AIM OF THE EXERCISE: What you return must be an exact copy of the lines in the listing below between the line holding "(** ** Removing a file *)" and the line holding "assert (forall x, live s' x -> P x) as Hlv.", inclusive, and nothing more.

RECORDS TO USE:
--- START ---
Lemma create_ok k s dir g es n t :
  fs_ok H (3 + k) s -> 0 <= k -> abs s dir = Some g -> listing g es -> Forall entry_ok es -> fresh_name s es n ->
  exists s', create dir n t s = Ret (Ok (next_inode s), s') /\ fs_ok H k s' /\
  (exists g', abs s' dir = Some g' /\ listing g' (es ++ [new_entry (next_inode s) n])) /\ abs s' (next_inode s) = Some (empty_file t) /\
  forall id, id <> dir -> id <> next_inode s -> abs s' id = abs s id.
Proof using Hdep.
  intros Hk H0 Ha Hls Hes Hn. destruct (inode_at s dir) as [i|] eqn:Ei; [|by rewrite (abs_None _ _ Ei) in Ha].
  rewrite (abs_Some _ _ _ Ei) in Ha. injection Ha as <-. pose proof (proj1 Hls) as Ht. cbn [a_type as_file] in Ht. unfold create.
  rewrite (proj2 (Nat.ltb_ge _ _)) by (apply Hn). rewrite fsm_bind_run.
  destruct (load_inode_ok H Hdep _ _ _ _ Hk Ei) as (s1 & E1 & Q1). rewrite E1, (proj2 (Z.eqb_eq _ _)) by done. cbn [negb].
  pose proof (quiet_ok H _ _ _ Q1 Hk) as K1. pose proof Ei as Ei1. rewrite <- (quiet_inode H _ _ _ Q1) in Ei1. rewrite fsm_bind_run.
  destruct (read_dir_ok (3 + k) s1 dir i es K1 Ei1) as (s2 & E2 & Q2).
  { rewrite (as_file_ext s s1 i); [exact Hls|]. intros j _. by apply (quiet_byte H). }
  rewrite E2, (name_absent es n (fn_new _ _ _ Hn)). pose proof (quiet_after H _ _ _ Q1 Q2) as Q. pose proof (quiet_ok H _ _ _ Q Hk) as K2.
  assert (next_inode s2 = next_inode s) as Hni by (pose proof (qt_counters _ _ _ Q); congruence).
  destruct (create_body_ok k s2 dir i es n t K2 H0) as (s3 & E3 & K3 & G3 & A3 & O3); [by rewrite (quiet_inode H _ _ _ Q)|done|done| |].
  { destruct Hn. split; rewrite ?Hni, ?(qt_imap _ _ _ Q); done. }
  rewrite Hni in E3, G3, A3, O3. exists s3. split; [exact E3|]. split; [done|]. split; [exact G3|]. split; [exact A3|].
  intros id' Hd Hid. rewrite (O3 id' Hd Hid). apply (quiet_abs H _ _ _ Q).
Qed.

Lemma find_name_last es e : Forall (fun x => name x <> name e) es -> find_name (name e) (es ++ [e]) = Some e.
Proof.
  intros Hf. unfold find_name. rewrite list_find_app_r; [|apply list_find_None; exact Hf]. cbn. by rewrite decide_True.
Qed.

Lemma find_name_other es e n : name e <> n -> find_name n (es ++ [e]) = find_name n es.
Proof.
  intros Hn. unfold find_name. destruct (list_find (fun x => name x = n) es) as [[j x]|] eqn:Ef.
  - by rewrite (list_find_app_l _ _ _ _ _ Ef).
  - rewrite list_find_app_r by done. cbn. by rewrite decide_False.
Qed.

(** C13: A created file is found. In a directory whose block has room for one more
    record, on a device that answers, with room in the log for three blocks above
    what the cleaner keeps free and with a free next inode number, creating a new
    name of 1 to 255 bytes of UTF-8 returns that number; looking the name up
    returns the number, looking any other name up returns what it returned before;
    the new file is empty, and no file but the directory has changed. *)
Theorem created_file_is_found k s dir g es n t :
  fs_ok H (3 + k) s -> 0 <= k -> abs s dir = Some g -> listing g es -> Forall entry_ok es -> fresh_name s es n ->
  exists s', create dir n t s = Ret (Ok (next_inode s), s') /\ fs_ok H k s' /\
  (exists s1, lookup dir n s' = Ret (Ok (next_inode s), s1)) /\
  (forall n', n' <> n -> exists s1 s2 r, lookup dir n' s = Ret (r, s1) /\ lookup dir n' s' = Ret (r, s2)) /\
  abs s' (next_inode s) = Some (empty_file t) /\ forall id, id <> dir -> id <> next_inode s -> abs s' id = abs s id.
Proof using Hdep.
  intros Hk H0 Ha Hls Hes Hn. destruct (create_ok k s dir g es n t Hk H0 Ha Hls Hes Hn) as (s' & E & K & (g' & A' & L') & A & O).
  exists s'. split; [exact E|]. split; [done|]. split; [|split; [|split; [exact A|exact O]]].
  - destruct (lookup_ok k s' dir g' _ n K A' L') as (s1 & E1 & _). exists s1. rewrite E1.
    pose proof (find_name_last es (new_entry (next_inode s) n) (fn_new _ _ _ Hn)) as Ef. cbn [name new_entry] in Ef. rewrite Ef. reflexivity.
  - intros n' Hne. destruct (lookup_ok _ s dir g es n' Hk Ha Hls) as (s1 & E1 & _). destruct (lookup_ok k s' dir g' _ n' K A' L') as (s2 & E2 & _).
    exists s1, s2, (ok_or (inode_id <$> find_name n' es) fd.NotFound). split; [exact E1|]. rewrite E2. rewrite find_name_other by (cbn; congruence). reflexivity.
Qed.
(** ** Removing a file *)

(** Blocks that no inode refers to may have been appended. *)
Lemma moved_fs_ok P K k s s' :
  fs_ok H K s -> busy H P s' -> (forall x, live s x -> P x) -> moved (live s) k s s' -> imap s' = imap s ->
  fs_ok H (K - k) s' /\ (forall x, live s' x -> P x) /\ forall id, inode_at s' id = inode_at s id /\ abs s' id = abs s id.
Proof.
  intros Hk Hb HP M Him.
  assert (forall id, inode_at s' id = inode_at s id) as Hin.
  { intros id. unfold inode_at. rewrite Him. destruct (lfs_imap.get (imap s) id) as [b|] eqn:Eg; [|done].
    rewrite (mv_view _ _ _ _ M); [done|]. left. by exists id. }
  assert (forall x, live s' x -> P x) as Hlv.
  { intros x [[id Hg]|(id & i & Hi & Hx)]; apply HP; [left; exists id; congruence|right; exists id, i; by rewrite <- Hin]. }
  split; [split|split; [done|]].
  - destruct (busy_headed _ _ _ Hb) as (w & Hl & Hw). exists w. split; [|done]. eapply log_ok_weaken, Hl. exact Hlv.
  - apply Hb.
  - unfold reserve. destruct (mv_segs _ _ _ _ M) as [-> ->]. rewrite (mv_room _ _ _ _ M). pose proof (fk_room _ _ _ Hk). unfold reserve in *. lia.
  - intros id b. rewrite Him, Hin. apply (fk_inode _ _ _ Hk).
  - intros id. split; [apply Hin|]. apply abs_ext; [apply Hin|]. intros i j Hi Hj. eapply moved_byte; [exact M| |done]. by eapply fits_pointers.
Qed.

(** Dropping an inode from the map. *)
Lemma remove_ok K s id :
  fs_ok H K s -> busy H (live s) s -> lfs_imap.sorted (imap s) ->
  exists s', with_imap (lfs_imap.remove (imap s) id) s = Ret (Ok (), s') /\ fs_ok H K s' /\ busy H (live s') s' /\ abs s' id = None /\
  froom s' = froom s /\ reserve s' = reserve s /\ forall id', id' <> id -> abs s' id' = abs s id'.
Proof.
  intros Hk [(w & Hw & Hl) Hs] Hso. eexists. split; [reflexivity|]. set (s' := mk_lfs _ _ _ _ _ _ _ _).
  assert (forall id', lfs_imap.get (imap s') id' = if decide (id' = id) then None else lfs_imap.get (imap s) id') as Hget.
  { intros id'. by apply lfs_imap.get_remove. }
  assert (inode_at s' id = None) as Hno by (unfold inode_at; by rewrite Hget, decide_True).
  assert (forall id', id' <> id -> inode_at s' id' = inode_at s id') as Hin.
  { intros id' Hne. unfold inode_at. rewrite Hget, decide_False by done. reflexivity. }
  assert (forall x, live s' x -> live s x) as Hlv.
  { intros x [[id' Hg]|(id' & i & Hi & Hx)]; (destruct (decide (id' = id)) as [->|Hne]).
    - by rewrite Hget, decide_True in Hg.
    - rewrite Hget, decide_False in Hg by done. left. by exists id'.
    - congruence.
    - right. exists id', i. by rewrite <- Hin. }
  assert (busy H (live s') s') as Hb.
  { split; [|done]. exists w. split; [done|]. destruct (log_ok_weaken H _ _ _ _ Hlv Hl). by split. }
  split; [|split; [done|split; [by apply abs_None|split; [done|split; [done|]]]]].
  - split; [by apply busy_headed|done|apply (fk_room _ _ _ Hk)|]. intros id' b Hg. destruct (decide (id' = id)) as [->|Hne].
    + by rewrite Hget, decide_True in Hg.
    + rewrite Hin by done. rewrite Hget, decide_False in Hg by done. by apply (fk_inode _ _ _ Hk) in Hg.
  - intros id' Hne. apply abs_ext; [by apply Hin|]. intros i j _ _. unfold fbyte. reflexivity.
Qed.

Definition remaining (es : list DiskDirEntry) (n : list Z) : list DiskDirEntry := filter (fun e => name e <> n) es.

(** The directory without the entry, before it is stored. *)
Lemma shrink_dir_ok K s dir i es n :
  fs_ok H K s -> busy H (live s) s -> 1 <= K -> inode_at s dir = Some i -> inode_type i = INODE_TYPE_DIR -> Forall entry_ok es ->
  (length (records es) <= Z.to_nat BLOCK_SIZE)%nat ->
  exists i' s' P k, (if bool_decide (remaining es n = []) then mret (set_size (set_direct i 0 0) 0) else
      dir_block ← write_dir_block (remaining es n);
      mret (set_size (set_direct i 0 dir_block) (total_len (remaining es n)))) s = Ret (Ok i', s') /\
  busy H P s' /\ (forall x, live s x -> P x) /\ moved (live s) k s s' /\ 0 <= k <= 1 /\ imap s' = imap s /\
  pointers_in P (direct i') /\ inode_fits i' /\ listing (as_file s' i') (remaining es n).
Proof using Hdep.
  intros Hk Hb HK Hi Ht Hes Hl. pose proof (reserve_pos _ _ _ (fk_head _ _ _ Hk)) as Hpos. pose proof (fk_room _ _ _ Hk) as Hroom.
  pose proof (fits_pointers _ _ _ _ _ Hk Hi) as Hp. destruct (fk_get _ _ _ _ _ Hk Hi) as [Hio _].
  assert (Forall entry_ok (remaining es n)) as Hes'.
  { rewrite Forall_forall in Hes |- *. intros e [_ He]%list_elem_of_filter. by apply Hes. }
  assert (length (records (remaining es n)) <= length (records es))%nat as Hle.
  { unfold remaining. clear -Hes. induction Hes as [|e es He Hes IH]; [done|]. rewrite filter_cons. pose proof (length_records e es He). pose proof (length_record e He).
    destruct (decide (name e <> n)); [|lia]. pose proof (length_records e (filter (fun e => name e <> n) es) He). lia. }
  assert (forall b z, is_u64 b -> 0 <= z <= BLOCK_SIZE -> inode_fits (set_size (set_direct i 0 b) z)) as Hfit.
  { intros b z Hu Hz. assert (BLOCK_SIZE <= LFS_MAX_FILE_SIZE /\ BLOCK_SIZE < 2 ^ 64) as [? ?] by done. split; [|cbn [size set_size]; lia].
    destruct Hio as [T L S X Y]. destruct (pointers_insert _ _ 0%nat b Hp Hu) as [Q1 Q2 _].
    split; cbn [inode_type link_count size direct indirect set_size set_direct]; try done. unfold is_u64. lia. }
  case_bool_decide as Hnil.
  - exists (set_size (set_direct i 0 0) 0), s, (live s), 0. split; [reflexivity|]. split_and!; try done; [split; try done; lia| | |].
    + destruct (pointers_insert (live s) (direct i) 0%nat 0 Hp) as [Q1 Q2 Q3]; [unfold is_u64; lia|]. split; [done|done|].
      intros p Hin Hz. destruct (Q3 p Hin Hz) as [| ->]; done.
    + apply Hfit; [unfold is_u64; lia|unfold BLOCK_SIZE; lia].
    + split; [done|left]. by rewrite Hnil.
  - rewrite fsm_bind_run. unfold write_dir_block. rewrite fsm_bind_run. unfold pure.
    destruct (dir_block_roundtrip (remaining es n) Hes') as (buf & Eb & Lb & Pb); [lia|]. rewrite Eb.
    destruct (log_op_block H Hdep (live s) s buf map_write_data_block_err Hb) as (b & s1 & E1 & B1 & M1 & I1 & _ & _ & V1 & U1 & Z1); [lia|done|].
    rewrite E1. exists (set_size (set_direct i 0 b) (total_len (remaining es n))), s1, (fun x => live s x \/ x = b), 1.
    assert (0 < total_len (remaining es n) <= BLOCK_SIZE) as Htl.
    { rewrite total_len_records by done. pose proof (records_few _ Hes') as Hrf. destruct (remaining es n); [done|]. cbn [length] in Hrf.
      unfold BLOCK_SIZE in *. lia. }
    split; [reflexivity|]. split_and!; try done; [by left|by apply pointers_insert|apply Hfit; [done|lia]|].
    by apply (dir_with_block (live s) s1 s1 i b _ buf).
Qed.
Lemma find_name_removed es n : find_name n (remaining es n) = None.
Proof.
  unfold find_name. destruct (list_find _ _) as [[j x]|] eqn:Ef; [|done]. apply list_find_Some in Ef as (Hj & Hx & _).
  apply list_elem_of_lookup_2 in Hj. by apply list_elem_of_filter in Hj as [? _].
Qed.

Lemma find_name_kept es n n' : n' <> n -> find_name n' (remaining es n) = find_name n' es.
Proof.
  intros Hne. unfold find_name, remaining. induction es as [|e es IH]; [done|]. rewrite filter_cons. cbn [list_find].
  destruct (decide (name e = n')) as [He|He].
  - rewrite decide_True by congruence. cbn [list_find]. by rewrite decide_True.
  - destruct (decide (name e <> n)); cbn [list_find]; rewrite ?(decide_False _ _ He), ?decide_False by done;
      rewrite ?option_fmap_compose in *; [|by rewrite IH; destruct (list_find _ es) as [[? ?]|]].
    destruct (list_find (fun e => name e = n') (filter _ es)) as [[? ?]|], (list_find (fun e => name e = n') es) as [[? ?]|]; cbn in *; congruence.
Qed.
--- END ---
RESPONSE:
(** ** Removing a file *)

(** Blocks that no inode refers to may have been appended. *)
Lemma moved_fs_ok P K k s s' :
  fs_ok H K s -> busy H P s' -> (forall x, live s x -> P x) -> moved (live s) k s s' -> imap s' = imap s ->
  fs_ok H (K - k) s' /\ (forall x, live s' x -> P x) /\ forall id, inode_at s' id = inode_at s id /\ abs s' id = abs s id.
Proof.
  intros Hk Hb HP M Him.
  assert (forall id, inode_at s' id = inode_at s id) as Hin.
  { intros id. unfold inode_at. rewrite Him. destruct (lfs_imap.get (imap s) id) as [b|] eqn:Eg; [|done].
    rewrite (mv_view _ _ _ _ M); [done|]. left. by exists id. }
  assert (forall x, live s' x -> P x) as Hlv.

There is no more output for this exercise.